Chipmakers like Qualcomm and Broadcom Inc. have licensed
Arm’s partial designs and computer code and put them in their own chips. The
products adhere to industry standards, making it easy for software makers to
ensure that various forms of technology are compatible. That’s why Arm’s
designs are in nearly every cell phone made today.
When Son acquired Arm, his big push was to bring that same
compatibility to the so-called Internet of Things. As more and more devices
became connected, he reasoned, they’d need the kind of coherency around
standards that made the mobile phone industry grow so quickly.

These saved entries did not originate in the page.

(* ===== verification/Prelude.v ===== *)
(** * dsiwifi: the WiFi driver of the DSi

    The program runs on two processors.  The ARM7 side ([arm_iop]) drives an
    Atheros AR6013/6014 card behind a TMIO SDIO controller: it boots the card's
    firmware, scans, chooses a network from the configurations in flash,
    connects, runs the WPA2 handshake and moves packets.  The ARM9 side
    ([arm_host]) connects packets to lwIP.  They share two packet rings in
    memory and exchange small FIFO messages.

    ** Files and sources (paths below src/)

    - Prelude: integers at their width, byte lists, [blit] (memcpy into a
      buffer), little- and big-endian values, shared automation.
    - Cmonad: the effect of the C code, a state monad with memory faults and
      loops cut at a bound ([Hang]); [wlp], [wp], [pres].
    - Cutils: common/source/utils.h.
    - Sha1, Sha1Proofs: crypto/sha1.twl.c against FIPS 180 and RFC 2104.
    - Md, MdProofs: crypto/md.twl.c and pkcs5.twl.c against RFC 2898.
    - Aes, AesProofs: crypto/aes.twl.c (generated tables, key schedules, blocks).
    - Cipher: the part of crypto/cipher.twl.c and cipher_wrap.twl.c behind
      AES-ECB, with the allocated context as a cell that can be freed.
    - NistKw, NistKwProofs: crypto/nist_kw.twl.c.
    - Wpa, WpaProofs: ieee/wpa.twl.c against the 802.11 key hierarchy.
    - Sdio: wifi_sdio.twl.c and wifi_ndma.twl.c on a device given by its
      register reads and writes (class [Hw]).
    - Heap: memory objects and record updates.
    - Card, CardProofs: wifi_card.twl.c 99-376, register and block accesses.
      The class [Card] is what the rest of the driver uses of a card; the SDIO
      bus is an instance, and so are the small cards of the witnesses.
    - State: the static variables of wmi.twl.c ([wmi_static]) and of
      wifi_card.twl.c ([iop]), and the messages of include/dsiwifi_cmds.h.
    - Mbox, MboxProofs: outgoing packets and the bootloader protocol.
    - Wmi, WmiProofs: WMI commands, scan and connect state machine.
    - Bss, BssProofs: [wmi_handle_bss_info], beacons and the choice of network.
    - Eapol, EapolProofs: the four-way and group handshakes.
    - Pkt, PktProofs: incoming packets, events, messages of the ARM9.
    - Init, InitProofs: start-up and shutdown of the card (wifi_card.twl.c
      1108-1163 and 1208-1612); [frame], what interrupts leave alone; a
      simulated card.
    - HtcProofs: the HTC set-up of ath/htc.twl.c with its nested reads, on a
      card whose firmware answers (class [FwCard]).
    - ParseProofs: the loops over received bytes end.
    - Host, HostProofs: arm_host/source/wifi_host.c; lwIP is the class [Lwip].
    - Pbuf, PbufProofs, PbufChain, PbufSearch: arm_host/source/lwip/pbuf.c, the
      packet buffers: reference-counted cells linked to packets, pools, heap.
    - Inet, InetProofs: lwip/inet_chksum.c and def.c against RFC 1071.
    - Ethernet, EthernetProofs: lwip/netif/ethernet.c and the predicates of
      ipv4/ip4_addr.c; [stack] is the state of lwIP below IP.
    - Etharp, EtharpProofs, ArpProofs: lwip/ipv4/etharp.c.
    - Acd, AcdProofs: lwip/ipv4/acd.c, a user of ARP that ARP calls back.
    - Link: data_send_to_lwip with the modelled lwIP behind its calls.
    - NetProofs: the theorems about these layers and their witnesses.
    - IpOutput, IpProofs, FragProofs: the sending half of lwip/ipv4/ip4.c (route,
      header with options, inline checksum) and the cutting half of ip4_frag.c.
    - Icmp, IcmpProofs, IcmpErrors: lwip/ipv4/icmp.c, echo and error messages.
    - Reass, ReassProofs, ReassWhole, ReassTrip: the reassembly of ip4_frag.c:
      its operations, a datagram half put together, fragments in any order.
    - IpInput, IpInProofs: ip4_input; the protocols above IP are the class
      [Transport].
    - IpTrip, IpClaims: two stations, and the theorems about IP and ICMP.
    - Udp, UdpTable, UdpCalls, UdpProofs: lwip/udp.c: its operations, the table of
      control blocks, the calls of an application, input and output; receive
      callbacks are the class [UdpApp].
    - UdpTrip, UdpClaims: UDP as the [Transport] of IP, two stations, and the
      theorems about UDP.
    - Timers, TimerQueue, TimerProofs, TimerClaims: lwip/timeouts.c and the clock
      of sys_arch.c: timeouts and the cyclic timers, against a queue in unbounded
      time; the timer functions of the modules are the class [StackTimers].

    ** How the code is modelled

    A static variable is a field of a record, a function a computation [M S A]
    over the record.  An access outside an object is [Fault].  Buffers reached
    through pointers are objects of a heap with addresses, so that the staging
    buffer, the mailbox buffer and the rings alias as in the code; the two
    processors work on the same heap.  Fixed-width integers are [Z] with their
    wrap-around written as [u8], [u16], [u32].  Loops that wait for hardware are
    cut after [poll_fuel] rounds, a parameter of every theorem; the theorems say
    that the run completes for any positive bound, or for the bound they name.
    Loops over data have a bound computed from the data (a turn per byte), and
    the theorems show that it is never used up.  Uninitialised stack arrays are
    the class [StackEnv], [rand] is [Rand], and no theorem depends on their
    values.  The packet buffers of lwIP are a store of cells and blocks
    ([lmem]); a released cell is gone, so that a use after free is a [Fault];
    old content of pool memory and the answers of malloc are the class
    [PbufEnv].  Loops along a packet have a turn per cell of the store.  [stack]
    is the state of lwIP over a type for what lies above ARP; the classes
    [IpIn] and [UdpIn] say that the variables of IP and of UDP are part of it, so
    that the layers are proved one by one and instantiated with a pair.  The
    helper structures of the reassembly lie in the bytes of the packets, over
    their IP headers, as in the code.  UDP control blocks are cells of a pool,
    linked by their next field; loops along the list have a turn per cell, and
    the search for a port one per port of the dynamic range.  The loop that runs
    the timers that are due is cut at [poll_fuel], and eight turns (or two per
    timeout, when late) are shown to be enough.

    ** What the theorems show

    - Cryptography: streaming SHA-1, HMAC, PBKDF2 and the pairwise keys equal
      their standards; AES decryption inverts encryption; AES key wrapping
      round-trips and rejects exactly what fails the integrity check, without
      leaking key bytes.
    - Bus: on a small controller that is never busy CMD52 reads and writes the
      registers of a card, the internal-memory window round-trips and CMD53 moves
      blocks; these lemmas serve as an instance of the classes that the theorems
      about the driver use, and are no claim about the real controller.
    - Mailbox: [refines m f] states that a computation acts as [f] on abstract
      states, in which the card is the list of packets that it decoded; packets
      and WMI commands arrive unchanged.
    - Scanning: the tick refines [tick_spec]; a round covers every channel; the
      channel index stays inside the table for lists of up to 31 entries.
    - Choice of network: the element parser reads what an encoder writes (names
      of any bytes, RSN elements with up to four pairwise suites); the handler
      makes the choice of [beacon_choice], a decision table, and what a refused
      network leaves behind is part of it.
    - Handshake: what is sent and installed for messages 1 and 3 and for a
      group message, against an access point written from the standard.
    - Packets: delivery from the card's mailbox to the shared ring and to lwIP
      (as far as the first buffer of a packet reaches, 1432 bytes), and from lwIP
      to the card; events of connection, disconnection, errors.
    - Start-up: the initialisation fails with nothing but the card and the
      power controls touched, or ends with the firmware ready and a scan under
      way; a simulated card boots through the bootloader and the HTC set-up by
      computation; the HTC set-up sends its six messages and reads the replies.
    - Parsers: the loops over received bytes end on every input; running out of
      turns ([Hang]) and reading beyond a buffer ([Fault]) are told apart.
    - Host: ring order, lwIP initialised once.
    - Packet buffers: [packet] is the structural invariant of a chain and
      [content] its bytes; every operation is a function of the content.
      Allocation and release restore the store; the checksum over any chain is
      that of RFC 1071 and verifies at the receiver.
    - Network: framing round-trips between stations; the ARP table is valid in
      every reachable state; a packet for an unknown address is sent once the
      answer came; conflict detection announces an uncontested address in
      bounded time and gives a contested one up.
    - IP: a datagram, with or without options, arrives with its header and data;
      one longer than a frame is cut, and whatever order the frames arrive in
      the datagram is put together again and all structures are given back;
      frames with a bad header are dropped without a trace; a ping is answered
      with the data unchanged and a valid checksum.
    - UDP: the table of control blocks stays well-formed under any sequence of
      calls, and no two blocks share a port without consent unless one takes its
      consent back or an address change brings them together; [udp_bind] refuses exactly the conflicting ports and always finds a free
      one; what [udp_sendto] sends reaches the callback that listens, once and
      unchanged, through both stacks down to the frame; a datagram for a port
      that nobody has is answered by an ICMP message.
    - Timers: the list of timeouts refines a sorted queue across the wrap-around
      of the clock; polled often enough each timer of the stack runs exactly once
      per interval, and a late poll ends and catches up.
    - Several theorems pin down faults of the code at its limits: oversized
      packets in both directions, long frames towards lwIP, the receive timeout,
      long channel lists, long network names, refused networks, DHCP before the
      interface exists, datagrams of certain lengths whose last fragment is
      marked too early, control blocks that share a port after a change of the
      address.

    ** Not modelled

    TCP, DHCP, DNS, IGMP, raw sockets and the socket interface of lwIP, its
    threads and interface list, and its parts for IPv6, PPP and 6LoWPAN, which the
    configuration leaves out, as it does forwarding and UDP-Lite; what of them the
    modelled code calls and the libnds functions (FIFO, timers, interrupts, RTC, I2C, flash)
    are parameters or events of a trace; printing, the debug log and the WMIX
    debug events have no effect on the driver; cipher modes, paddings and
    self tests that the driver never calls; the empty compatibility stubs
    (wifi_arm7.c, wifi_arm9.c) and the forwarding functions of
    dsiwifi_arm9.c.  Interrupts are taken only where the code waits for them
    ([wait_ready]); an interrupt between two other statements is not modelled.

    ** Next

    DHCP on the modelled UDP, then TCP;
    the boot conversation on every card that follows the protocol and not only
    on the simulated one, and the replies of BMI commands. *)

From stdpp Require Export base list numbers sets.
From Stdlib Require Export Lia.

His argument to investors eight years ago was that — while
Arm was already pervasive in the billion-unit smartphone market — the
proliferation of computing into everything from household electronics to
factory equipment and traffic signals would take it into billions of new
devices.
Haas has flipped Arm’s emphasis, saying more isn’t
necessarily better. He has pushed Arm to move beyond licensing the basic
building blocks of chips and instead provide customers with blueprints they can
take straight to the factory and put into production. Now Arm is charging much
higher royalty rates per device because it offers customers more complete
designs that are more technologically capable.
Arm’s pivot is an attempt to take advantage of a shift that’s been brewing for several years. Some of the biggest technology companies have increasingly started to see the ability to make the fundamental components of their products and systems as a key competitive advantage.
Apple Inc.’s A and M series processors are the most obvious
example, powering devices from MacBooks to iPads. Likewise, Amazon.com Inc.,
Alphabet Inc.’s Google, Microsoft Corp. and their Chinese counterparts are also
trying to equip data centers with chips that fit their specific needs, instead
of relying on Intel Corp. for generic solutions.
That’s given Arm the chance to do complete designs for chips
that may cost hundreds, if not thousands of dollars.
While Arm might get paid low-single-digit dollars on a $30
main chip in a smartphone, the potential inside the kind of processor that’s at
the heart of a cloud data center is much greater. In that kind of environment,
chips can have more than a hundred computing cores, or mini processors, and Arm
can charge more than a dollar per core.
The revenue opportunity in cloud computing will grow to $28
billion by 2025, expanding at a rate of 17% per year from now, Arm Chief
Financial Officer Jason Childs said in the video presentation.
The company has a gross margin, or percentage of revenue
remaining after deducting costs of production, of 95%. Going forward, Arm will
decide on the level of profitability it wants to deliver depending on industry
circumstances.
When the chip business goes through changes, Arm is likely
to invest more into research and development to gear itself up for
opportunities. When it’s more stable, profitability will increase, he said.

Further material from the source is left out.